Revisi Zona PIT: Panel Ilmiah WPPNRI 715 ditugaskan melakukan kajian lintas zona atas pola penangkapan eksisting sebagai dasar ilmiah untuk merevisi pembagian zona PIT agar lebih inklusif terhadap nelayan tradisional.

Reformasi Penataan Rumpon: Melaksanakan inventarisasi digital posisi rumpon, melakukan pendampingan perizinan, dan mengusulkan penyederhanaan mekanisme PKKPRL.

Perlindungan Nelayan Ikan Terbang: UPP WPNRI akan mengirimkan surat resmi kepada Sekretariat Nasional LPP WPNRI untuk menindaklanjuti pelanggaran pengambilan telur ikan terbang secara terpadu.

Manajemen Kuota Berbasis Stok: Implementasi kuota tangkapan yang ketat untuk komoditas Tuna Sirip Kuning, Mata Besar (Bigeye), dan Cakalang, merujuk pada pendugaan stok terbaru dari Direktorat Pengelolaan Sumber Daya Ikan (DJPT-KKP).

Pengawasan Terpadu: Peningkatan frekuensi operasi pengawasan bersama untuk menekan pelanggaran daerah penangkapan ikan di seluruh wilayah 715.

Sinergi Stakeholder: Siapa yang Terlibat?

Keberhasilan tata kelola WPPNRI 715 mustahil tercapai tanpa kolaborasi multi-pihak:

  • Pemerintah Daerah (Dinas Kelautan dan Perikanan): Bertanggung jawab pada inventarisasi data rumpon, validasi data produksi, dan koordinasi kewilayahan.
  • Perguruan Tinggi (Panel Ilmiah): Menyediakan basis data ilmiah untuk pendugaan stok, analisis variabel perikanan, dan rekomendasi revisi zona PIT.
  • Kementerian Kelautan dan Perikanan (DJPT-KKP): Memberikan arahan kebijakan makro, menetapkan kuota nasional, dan dukungan teknis melalui Direktorat Pengelolaan SDI.
  • Pelabuhan Perikanan: Ujung tombak dalam fasilitasi Bimtek, layanan “Gerai Keringanan”, dan insentif pengisian data produksi di tingkat nelayan.
  • Mitra/NGO: Berperan vital dalam pendampingan lapangan serta dukungan teknis dalam pengumpulan data stok dan penguatan konservasi.

Menuju Tata Kelola Perikanan Terukur

Memperkuat peran UPP WPN 715 sebagai koordinator utama adalah langkah mutlak untuk memastikan keberlanjutan sumber daya laut di wilayah timur Indonesia.

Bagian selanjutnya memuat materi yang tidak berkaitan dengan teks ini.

(* ===== verification/InvRevoke.v ===== *)
(** * Executing a request keeps the staking invariant

    The revocation of a nomination, alone and for all nominations of a
    nominator that leaves. *)

From S2P Require Import Prelude Slices Sets StakingConfig StakingTypes StakingState.
From S2P Require Import NominatorOps CandidateOps Requests Calls NominationLists.
From S2P Require Import BondSets CandidateInv CandidateAdd CandidateAdjust.
From S2P Require Import RequestFacts StakingInv StakingCore InvCandidates InvRequests.
From S2P Require Import InvNominate.

Section Revoke.
Context `{ConfigOk} `{!CurrencyLaws config_currency}.
Implicit Types (c n : AccountId) (s : Storage.t).

(** What [nominator_leaves_candidate] does to the candidate's side. *)
Record leaves_post c n (a : Balance) (self : CandidateMetadata.t) (top bottom : Nominations.t)
    s (top' bottom' : Nominations.t) s' : Prop := {
  lp_meta : meta_ok (meta_of self top' bottom') top' bottom';
  lp_perm : Bond.mk n a :: noms top' ++ noms bottom' ≡ₚ noms top ++ noms bottom;
  lp_core : let self' := meta_of self top' bottom' in
    core_of s' = Core (<[c := self']> (Storage.CandidateInfo s))
      (<[c := top']> (Storage.TopNominations s)) (<[c := bottom']> (Storage.BottomNominations s))
      (Storage.NominatorState s) (Storage.NominationScheduledRequests s)
      (pool_effect c self self' (Storage.CandidatePool s));
  lp_balances : Storage.Balances s' = Storage.Balances s;
  lp_min : Storage.MinTotalNominatorStake s' = Storage.MinTotalNominatorStake s;
}.
Lemma nominator_leaves_candidate_spec c n a self top bottom s :
  Storage.CandidateInfo s !! c = Some self → cand_ok c self top bottom s →
  Bond.mk n a ∈ noms top ++ noms bottom →
  wp (nominator_leaves_candidate c n a) s
    (λ _ s', ∃ top' bottom', leaves_post c n a self top bottom s top' bottom' s') (λ _ _, False).
Proof using Type*.
  intros Hc Hco Hin. unfold nominator_leaves_candidate, get_candidate.
  wp_step. wp_step. wp_step. apply wp_ok_or; [|congruence]. intros self' Hself.
  rewrite Hc in Hself. injection Hself as <-. wp_step.
  eapply wp_mono; [apply (rm_nomination_if_exists_spec c (Bond.mk n a)); done| |done].
  intros [r self'] s' (top'&bottom'&Hco'&Hself&Hp&->). cbn [snd] in *. wp_go.
  exists top', bottom'. subst self'. split; try done. apply Hco'.
Qed.
Lemma nomination_removed_ok f k c n a self top bottom top' bottom' st :
  core_ok f k → k_cand k !! c = Some self → k_top k !! c = Some top → k_bottom k !! c = Some bottom →
  k_nom k !! n = Some st →
  let self' := meta_of self top' bottom' in
  meta_ok self' top' bottom' →
  Bond.mk n a :: noms top' ++ noms bottom' ≡ₚ noms top ++ noms bottom →
  let reqs := reqs_of (k_req k) c in
  core_ok f (Core (<[c := self']> (k_cand k)) (<[c := top']> (k_top k))
    (<[c := bottom']> (k_bottom k)) (partial_alter (λ _, lost c a (asked n reqs) st) n (k_nom k))
    (<[c := others n reqs]> (k_req k)) (pool_effect c self self' (k_pool k))).
Proof using Type*.
  intros Hok Hc Ht Hb Hst self' Hm' Hp reqs.
  apply (changed_ok f k Hok c n self' top' bottom').
  apply (change_remove _ _ Hok c self top bottom Hc Ht Hb); try done.
  - intros d Hd. by rewrite reqs_of_insert, decide_False.
  - by rewrite reqs_of_insert, decide_True.
Qed.
(** The first step of [execute_revoke]: whether the nominator leaves. *)
Lemma leaving_check (b : bool) a st s (Q : bool → Storage.t → Prop) :
  Q b s →
  wp (if b then mret true
      else min_total ← gets Storage.MinTotalNominatorStake;
           ensure (bool_decide (a <= Nominator.total st ⊖ min_total))
             Error.NominatorBondBelowMin;; mret false) s Q (λ _ _, True).
Proof using Type*. intros HQ. destruct b; wp_go; done. Qed.
Lemma execute_revoke_keeps s c n st i req a :
  staking_ok s → Storage.NominatorState s !! n = Some st →
  position_of n (scheduled_requests c s) = Some i → scheduled_requests c s !! i = Some req →
  ScheduledRequest.action req = NominationAction.Revoke a →
  wp (execute_revoke c n st (scheduled_requests c s) i a) s
    (λ _ s', staking_ok s') (λ _ _, True).
Proof using Type*.
  intros Hs Hst Hi Hreq Hact. pose proof (so_core _ Hs) as Hok.
  destruct (without_request_ok s c n st i req Hs Hst Hi Hreq) as (a'&Ha&Hok_act&Hpos&Hl'&Hask&Hle&_).
  rewrite Hact in *. cbn in Hok_act, Hle, Hask. subst a'. unfold execute_revoke.
  pose proof (ok_noms _ _ Hok n st Hst) as Hno.
  destruct (core_held _ _ Hok n st c a Hst Ha) as (self&top&bottom&Hc&Ht&Hb&Hm&_&Hin).
  destruct (core_listed _ _ Hok c top bottom (Bond.mk n a) Ht Hb) as (st'&Hst'&_&_&Hat&_);
    [apply (lo_owners _ _ (mo_lists _ _ _ Hm))|done|]. cbn in Hst', Hat.
  rewrite Hst in Hst'. injection Hst' as <-.
  wp_step.
  apply leaving_check. cbv beta zeta. wp_step.
  set (st1 := Nominator.set_less_total _ st).
  pose proof max_per_nominator_bound. pose proof (no_len _ _ _ Hno).
  unfold wp at 1. rewrite rm_nomination_run by (apply Hno || (cbn; lia)).
  change (Nominator.nominations st1) with (Nominator.nominations st). rewrite Ha. cbv beta iota zeta.
  cbn [snd]. set (st2 := nominator_without c a st1). wp_step.
  eapply wp_mono; [eapply (nominator_leaves_candidate_spec c n a self top bottom); try done| |done].
  intros [] s1 (top'&bottom'&[Hm' Hp Hk Hbal Hmin]).
  pose proof (nomination_removed_ok _ _ c n a self top bottom top' bottom' st Hok Hc Ht Hb Hst Hm' Hp)
    as Hres. cbv zeta in Hres. change (reqs_of _ c) with (scheduled_requests c s) in Hres.
  rewrite Hask, <-Hl' in Hres. injection Hk as Hk1 Hk2 Hk3 Hk4 Hk5 Hk6.
  assert (same_free s s1) as Hf.
  { intros x. unfold free_of_chain. rewrite Hbal. apply free_lock_nominator. }
  assert (st2 = Nominator.mk (Nominator.id st)
    (filter (λ b, owner b ≠ c) (Nominator.nominations st))
    (Nominator.total st - a) (Nominator.less_total st - a)) as Hst2.
  { unfold st2, st1, nominator_without. cbn. by rewrite !sat_sub_small by lia. }
  unfold lost in Hres. rewrite <-Hst2 in Hres.
  wp_go. case_bool_decide; wp_go; (eapply staking_intro; [exact Hs|exact Hf|exact Hmin|]);
    unfold core_of; cbn; rewrite Hk1, Hk2, Hk3, Hk4, Hk5, Hk6; exact Hres.
Qed.
Lemma nomination_execute_scheduled_request_keeps c n :
  keeps (nomination_execute_scheduled_request c n).
Proof using Type*.
  intros s Hs. unfold nomination_execute_scheduled_request. wp_go.
  rename select (position_of _ _ = Some _) into Hi. pose proof Hi as (req&Hreq&_)%position_of_Some;
    [|apply (ok_reqs _ _ (so_core _ Hs))].
  eapply wp_expect; [done|]. wp_go. destruct (ScheduledRequest.action req) eqn:Hact.
  - by eapply execute_revoke_keeps.
  - by eapply execute_decrease_keeps.
Qed.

Kita memerlukan sinkronisasi yang lebih tajam antara temuan ilmiah panel ahli dengan implementasi kebijakan di lapangan.

Dengan mengatasi kebuntuan regulasi terkait DBH dan menyelaraskan zona PIT dengan kearifan lokal, WPPNRI 715 dapat bertransformasi menjadi model pengelolaan perikanan yang tidak hanya berkelanjutan secara ekologis, tetapi juga berkeadilan secara ekonomi bagi daerah dan nelayan.